(* ===== verification/CommandDomain.v ===== *)
(** What a command does to the tables of its packet: nothing when it fails, is
    replayed or changes nothing, and otherwise exactly what its apply callback
    does once the receipt is there. *)
From S2P Require Import Prelude StrictJson Identifiers AuditLedger CommandBoundary CommandReplay CommandAudit.

Section domain.
Context `{Sha256, FloatText} {domain : Type} (registry : AuditRegistry).
Implicit Types db : LedgerDb domain.

(** A callback that leaves the packet's tables alone. *)
Definition pure_domain {A} (m : ledgerM (domain := domain) A) : Prop :=
  forall db, domain_state (m db).1 = domain_state db.
(** A mutation with no [after_audit] callback and a response that only reads. *)
Definition simple_mutation (p : PreparedMutation domain) : Prop :=
  after_audit p = None /\ forall m, response_factory p = Some m -> pure_domain m.
Definition simple_prepare (prepare : ledgerM (domain := domain) (PreparedMutation domain)) : Prop :=
  forall db db' p, prepare db = (db', Ok p) -> db' = db /\ simple_mutation p.

Lemma writes_domain ac events db db' u :
  each (fun ev => write registry (ac (audit_event_id ev)) ev) events db = (db', Ok u) -> domain_state db' = domain_state db.
Proof.
  revert db. induction events as [|ev events IH]; intros db Hr; simpl in Hr; [by injection Hr as <- _|].
  apply stm_bind_ok in Hr as (db1 & v & H1 & Hr). apply IH in Hr as ->.
  by apply write_ok in H1 as (text & _ & _ & _ & _ & ->).
Qed.
Lemma receipt_insert_domain r db db' u :
  receipt_insert r db = (db', Ok u) -> domain_state db' = domain_state db.
Proof. unfold receipt_insert. repeat case_match; try done. by intros [= <-]. Qed.
Lemma insert_result_domain c db db' u :
  insert_exact_result c db = (db', Ok u) -> domain_state db' = domain_state db.
Proof. unfold insert_exact_result. repeat case_match; try done. by intros [= <-]. Qed.

(** The apply callback of a material command ran from [db] to [db'] and emitted
    these events, each accepted by the audit writer. *)
Definition applied (e : CommandEnvelope) (p : PreparedMutation domain) db db' : Prop :=
  exists apply events, apply_ p = Some apply /\ apply db = (db', Ok (Some events)) /\
    Forall (fun ev => exists text, audit_payload_text registry ev = Ok text) events.

Lemma mutate_domain ac e p db db' u :
  after_audit p = None -> mutate registry ac e p db = (db', Ok u) ->
  no_change p = true /\ domain_state db' = domain_state db \/
  no_change p = false /\ exists db1, applied e p db db1 /\ domain_state db' = domain_state db1.
Proof.
  unfold mutate. intros -> Hr. destruct (no_change p); [left; by injection Hr as <-|right]. split; [done|].
  destruct (apply_ p) as [apply|] eqn:Ea; [|by apply lift_ok in Hr as [_ Hr]].
  apply stm_bind_ok in Hr as (db1 & emission & H1 & Hr).
  apply stm_bind_ok in Hr as (? & events & H2 & Hr). apply lift_ok in H2 as [-> Hn].
  apply stm_bind_ok in Hr as (db2 & v & H2 & Hr). injection Hr as <- _.
  exists db1. split; [|by eapply writes_domain]. apply writes_ok in H2. exists apply, events. split; [done|].
  split; [|eapply Forall_impl; [exact H2|]; intros ev (_ & text & Ht & _); by exists text].
  unfold _normalize_audit_emission in Hn. destruct emission as [[|ev evs]|]; try done. by inv_ok Hn.
Qed.
(** The response of a material command fits the bounds of its schema. *)
Definition encoded (p : PreparedMutation domain) : Prop := exists db db' value,
  semantic_response p db = (db', Ok value) /\
  exists r, _encode_response value (response_schema p) (response_version p) = Ok r.
(** What a command not seen before did. *)
Lemma execute_fresh clock ac e prepare db db' x :
  simple_prepare prepare -> command_receipts db !! command_id e = None ->
  execute registry clock ac e prepare db = (db', Ok x) ->
  exists p, prepare db = (db, Ok p) /\
  (no_change p = true /\ domain_state db' = domain_state db \/
   no_change p = false /\ exists db1 db2, domain_state db1 = domain_state db /\
    (exists r, command_receipts db1 = <[command_id e := r]> (command_receipts db) /\
       rc_command_type r = command_type e /\ rc_target_type r = target_type e /\ rc_target_id r = target_id e) /\
    applied e p db1 db2 /\ domain_state db' = domain_state db2 /\ encoded p).
Proof.
  intros Hsimple Enew. unfold execute. intros Hr. apply stm_bind_ok in Hr as (? & hash & Hh & Hr).
  apply lift_ok in Hh as [-> Hh]. apply in_uow_ok in Hr as [(y & Hy & Hr)|(er & Hy & _)]; [|done].
  apply stm_bind_ok in Hr as (? & existing & Hx & Hr). injection Hx as <- <-. rewrite Enew in Hr.
  unfold perform in Hr. apply stm_bind_ok in Hr as (db1 & p & H1 & Hr). destruct (Hsimple _ _ _ H1) as [-> [Haf Hfac]].
  exists p. split; [done|].
  apply stm_bind_ok in Hr as (? & u & Hx & Hr). apply lift_ok in Hx as [-> _].
  apply stm_bind_ok in Hr as (db2 & u2 & H2 & Hr).
  pose proof (receipt_insert_domain _ _ _ _ H2) as D2. apply receipt_insert_ok in H2 as (_ & R2 & _ & _).
  apply stm_bind_ok in Hr as (db3 & u3 & H3 & Hr). apply mutate_domain in H3; [|done].
  apply stm_bind_ok in Hr as (db4 & v & H4 & Hr).
  assert (domain_state db4 = domain_state db3) as D4.
  { unfold semantic_response in H4. destruct (response_factory p) as [m|] eqn:Em.
    - specialize (Hfac m eq_refl db3). by rewrite H4 in Hfac.
    - destruct (response p); [by injection H4 as <-|by apply lift_ok in H4 as [_ H4]]. }
  apply stm_bind_ok in Hr as (? & [[text sha] n] & Hx & Hr). apply lift_ok in Hx as [-> Henc].
  apply stm_bind_ok in Hr as (db5 & u5 & H5 & Hr). apply insert_result_domain in H5. injection Hr as <- _.
  destruct H3 as [[Hn D3]|(Hn & db6 & Ha & D3)]; [left; split; [done|congruence]|right].
  split; [done|]. exists db2, db6. split; [done|].
  split; [eexists; split; [exact R2|done]|]. split; [done|]. split; [congruence|].
  exists db3, db4, v. split; [exact H4|by eexists].
Qed.
Lemma execute_encoded clock ac e prepare db db' x :
  simple_prepare prepare -> execute registry clock ac e prepare db = (db', Ok x) ->
  domain_state db' = domain_state db \/
  exists p db1 db2, command_receipts db !! command_id e = None /\ prepare db = (db, Ok p) /\ no_change p = false /\
    domain_state db1 = domain_state db /\
    (exists r, command_receipts db1 = <[command_id e := r]> (command_receipts db) /\
       rc_command_type r = command_type e /\ rc_target_type r = target_type e /\ rc_target_id r = target_id e) /\
    applied e p db1 db2 /\ domain_state db' = domain_state db2 /\ encoded p.
Proof.
  intros Hsimple Hr. destruct (command_receipts db !! command_id e) as [receipt|] eqn:Enew.
  - unfold execute in Hr. apply stm_bind_ok in Hr as (? & hash & Hh & Hr).
    apply lift_ok in Hh as [-> Hh]. apply in_uow_ok in Hr as [(y & Hy & Hr)|(er & Hy & _)]; [|done].
    apply stm_bind_ok in Hr as (? & existing & Hx & Hr). injection Hx as <- <-. rewrite Enew in Hr.
    apply replay_state in Hr as ->. by left.
  - destruct (execute_fresh _ _ _ _ _ _ _ Hsimple Enew Hr) as (p & Hp & [[_ E]|(Hn & db1 & db2 & Hm)]); [by left|right].
    exists p, db1, db2. split_and!; try done; apply Hm.
Qed.
Lemma execute_domain clock ac e prepare db db' x :
  simple_prepare prepare -> execute registry clock ac e prepare db = (db', Ok x) ->
  domain_state db' = domain_state db \/
  exists p db1 db2, command_receipts db !! command_id e = None /\ prepare db = (db, Ok p) /\ no_change p = false /\
    domain_state db1 = domain_state db /\
    (exists r, command_receipts db1 = <[command_id e := r]> (command_receipts db) /\
       rc_command_type r = command_type e /\ rc_target_type r = target_type e /\ rc_target_id r = target_id e) /\
    applied e p db1 db2 /\ domain_state db' = domain_state db2.
Proof.
  intros Hs Hr. destruct (execute_encoded _ _ _ _ _ _ _ Hs Hr) as [E|(p & db1 & db2 & A & B & C & D & E & F & G & _)];
    [by left|right]. by exists p, db1, db2.
Qed.
Lemma execute_raise clock ac e prepare db db' er :
  execute (domain := domain) registry clock ac e prepare db = (db', Raise er) -> db' = db.
Proof.
  unfold execute. intros Hr. apply stm_bind_raise in Hr as [Hr|(s & a & Ha & Hr)]; [by injection Hr|].
  apply lift_ok in Ha as [-> _]. apply in_uow_ok in Hr as [(y & Hy & _)|(er' & _ & ->)]; done.
Qed.
(** What a command not seen before did, when its preparation may write too: its
    own writes, then those of the apply callback. *)
Lemma execute_prepared clock ac e prepare db db' x :
  (forall db1 p, prepare db = (db1, Ok p) -> simple_mutation p) ->
  execute registry clock ac e prepare db = (db', Ok x) ->
  is_Some (command_receipts db !! command_id e) /\ domain_state db' = domain_state db \/
  exists db1 p, prepare db = (db1, Ok p) /\
  (no_change p = true /\ domain_state db' = domain_state db1 \/
   no_change p = false /\ exists db2 db3, domain_state db2 = domain_state db1 /\ applied e p db2 db3 /\
     domain_state db' = domain_state db3).
Proof.
  intros Hsimple. unfold execute. intros Hr. apply stm_bind_ok in Hr as (? & hash & Hh & Hr).
  apply lift_ok in Hh as [-> Hh]. apply in_uow_ok in Hr as [(y & [= <-] & Hr)|(er & Hy & _)]; [|done].
  apply stm_bind_ok in Hr as (? & existing & Hx & Hr). injection Hx as <- <-.
  destruct (command_receipts db !! command_id e) as [receipt|]; [left; split; [by eexists|by apply replay_state in Hr as ->]|right].
  unfold perform in Hr. apply stm_bind_ok in Hr as (db1 & p & H1 & Hr). destruct (Hsimple _ _ H1) as [Haf Hfac].
  exists db1, p. split; [done|].
  apply stm_bind_ok in Hr as (? & u & Hx & Hr). apply lift_ok in Hx as [-> _].
  apply stm_bind_ok in Hr as (db2 & u2 & D2%receipt_insert_domain & Hr).
  apply stm_bind_ok in Hr as (db3 & u3 & H3%mutate_domain & Hr); [|done].
  apply stm_bind_ok in Hr as (db4 & v & H4 & Hr).
  assert (domain_state db4 = domain_state db3) as D4.
  { unfold semantic_response in H4. destruct (response_factory p) as [m|] eqn:Em.
    - specialize (Hfac m eq_refl db3). by rewrite H4 in Hfac.
    - destruct (response p); [by injection H4 as <-|by apply lift_ok in H4 as [_ H4]]. }
  apply stm_bind_ok in Hr as (? & [[text sha] n] & Hx & Hr). apply lift_ok in Hx as [-> _].
  apply stm_bind_ok in Hr as (db5 & u5 & H5%insert_result_domain & Hr). injection Hr as <- _.
  destruct H3 as [[Hn D3]|(Hn & db6 & Ha & D3)]; [left; split; [done|congruence]|right].
  split; [done|]. exists db2, db6. split_and!; [done|done|congruence].
Qed.
Lemma execute_through {B} (R : domain -> domain -> Prop) (k : CommandExecutionResult -> ledgerM B) clock ac e prepare
    db db' res :
  (forall d, R d d) -> (forall d1 d2 d3, R d1 d2 -> R d2 d3 -> R d1 d3) ->
  (forall db1 p, prepare db = (db1, Ok p) -> simple_mutation p /\ R (domain_state db) (domain_state db1) /\
     forall db2 db3, no_change p = false -> domain_state db2 = domain_state db1 -> applied e p db2 db3 ->
       R (domain_state db2) (domain_state db3)) ->
  (forall x s, (k x s).1 = s) ->
  (x ← execute registry clock ac e prepare; k x) db = (db', res) -> R (domain_state db) (domain_state db').
Proof.
  intros Hrefl Htrans Hp Hk Hr. unfold mbind, stM_bind in Hr.
  destruct (execute registry clock ac e prepare db) as [db1 [x|er]] eqn:E.
  - specialize (Hk x db1). rewrite Hr in Hk. simpl in Hk. subst db1.
    apply execute_prepared in E as [[_ E]|(db1 & p & Hprep & E)].
    + rewrite E. apply Hrefl.
    + destruct (Hp _ _ Hprep) as (_ & HR & Hact). destruct E as [[_ E]|(Hn & db2 & db3 & E2 & Ha & E)]; [by rewrite E|].
      rewrite E. specialize (Hact db2 db3 Hn E2 Ha). rewrite E2 in Hact. by eapply Htrans.
    + intros db1 p Hprep. by destruct (Hp _ _ Hprep).
  - injection Hr as <- _. apply execute_raise in E as ->. apply Hrefl.
Qed.
(** The answer of a command not seen before: what its response read in the state
    it committed, normalized within the bounds of its schema. *)
Lemma execute_response clock ac e prepare db db' x :
  simple_prepare prepare -> command_receipts db !! command_id e = None ->
  execute registry clock ac e prepare db = (db', Ok x) ->
  exists p db1 db2 value text sha, prepare db = (db, Ok p) /\ semantic_response p db1 = (db2, Ok value) /\
    domain_state db1 = domain_state db' /\ x_response_schema x = response_schema p /\
    x_response_version x = response_version p /\ x_no_change x = no_change p /\
    _encode_response value (response_schema p) (response_version p) = Ok (text, sha, x_response x).
Proof.
  intros Hsimple Enew. unfold execute. intros Hr. apply stm_bind_ok in Hr as (? & hash & Hh & Hr).
  apply lift_ok in Hh as [-> Hh]. apply in_uow_ok in Hr as [(y & [= <-] & Hr)|(er & Hy & _)]; [|done].
  apply stm_bind_ok in Hr as (? & existing & Hx & Hr). injection Hx as <- <-. rewrite Enew in Hr.
  unfold perform in Hr. apply stm_bind_ok in Hr as (db1 & p & H1 & Hr). destruct (Hsimple _ _ _ H1) as [-> [Haf Hfac]].
  apply stm_bind_ok in Hr as (? & u & Hx & Hr). apply lift_ok in Hx as [-> _].
  apply stm_bind_ok in Hr as (db2 & u2 & _ & Hr). apply stm_bind_ok in Hr as (db3 & u3 & _ & Hr).
  apply stm_bind_ok in Hr as (db4 & v & H4 & Hr).
  assert (domain_state db4 = domain_state db3) as D4.
  { unfold semantic_response in H4. destruct (response_factory p) as [m|] eqn:Em.
    - specialize (Hfac m eq_refl db3). by rewrite H4 in Hfac.
    - destruct (response p); [by injection H4 as <-|by apply lift_ok in H4 as [_ H4]]. }
  apply stm_bind_ok in Hr as (? & [[text sha] n] & Hx & Hr). apply lift_ok in Hx as [-> Henc].
  apply stm_bind_ok in Hr as (db5 & u5 & H5 & Hr). apply insert_result_domain in H5. injection Hr as <- <-.
  exists p, db3, db4, v, text, sha. split_and!; try done. congruence.
Qed.
Lemma execute_replayed clock ac e prepare db db' r x :
  command_receipts db !! command_id e = Some r -> execute (domain := domain) registry clock ac e prepare db = (db', Ok x) -> db' = db.
Proof.
  intros Er Hr. unfold execute in Hr. apply stm_bind_ok in Hr as (? & hash & Hh & Hr).
  apply lift_ok in Hh as [-> Hh]. apply in_uow_ok in Hr as [(y & Hy & Hr)|(er & Hy & _)]; [|done].
  apply stm_bind_ok in Hr as (? & existing & Hx & Hr). injection Hx as <- <-. rewrite Er in Hr. by apply replay_state in Hr.
Qed.
(** A relation every apply callback keeps holds across the whole command,
    whatever its outcome and whatever is read from its result. *)
Lemma execute_relates {B} (R : domain -> domain -> Prop) (k : CommandExecutionResult -> ledgerM B) clock ac e prepare
    db db' res :
  (forall d, R d d) -> simple_prepare prepare ->
  (forall p db1 db2, prepare db = (db, Ok p) -> no_change p = false -> domain_state db1 = domain_state db ->
     applied e p db1 db2 -> R (domain_state db1) (domain_state db2)) ->
  (forall x s, (k x s).1 = s) ->
  (x ← execute registry clock ac e prepare; k x) db = (db', res) -> R (domain_state db) (domain_state db').
Proof.
  intros Hrefl Hs Hp Hk Hr. unfold mbind, stM_bind in Hr.
  destruct (execute registry clock ac e prepare db) as [db1 [x|er]] eqn:E.
  - specialize (Hk x db1). rewrite Hr in Hk. simpl in Hk. subst db1.
    apply execute_domain in E as [E|(p & db1 & db2 & _ & Hprep & Hc & E1 & _ & Ha & E2)]; [rewrite E; apply Hrefl| |done].
    rewrite E2, <-E1. by apply (Hp p).
  - injection Hr as <- _. apply execute_raise in E as ->. apply Hrefl.
Qed.
End domain.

▸ Your objective: Provide solely the number of lines in the listing that contain "mbind".

▸ Result for this exercise: 2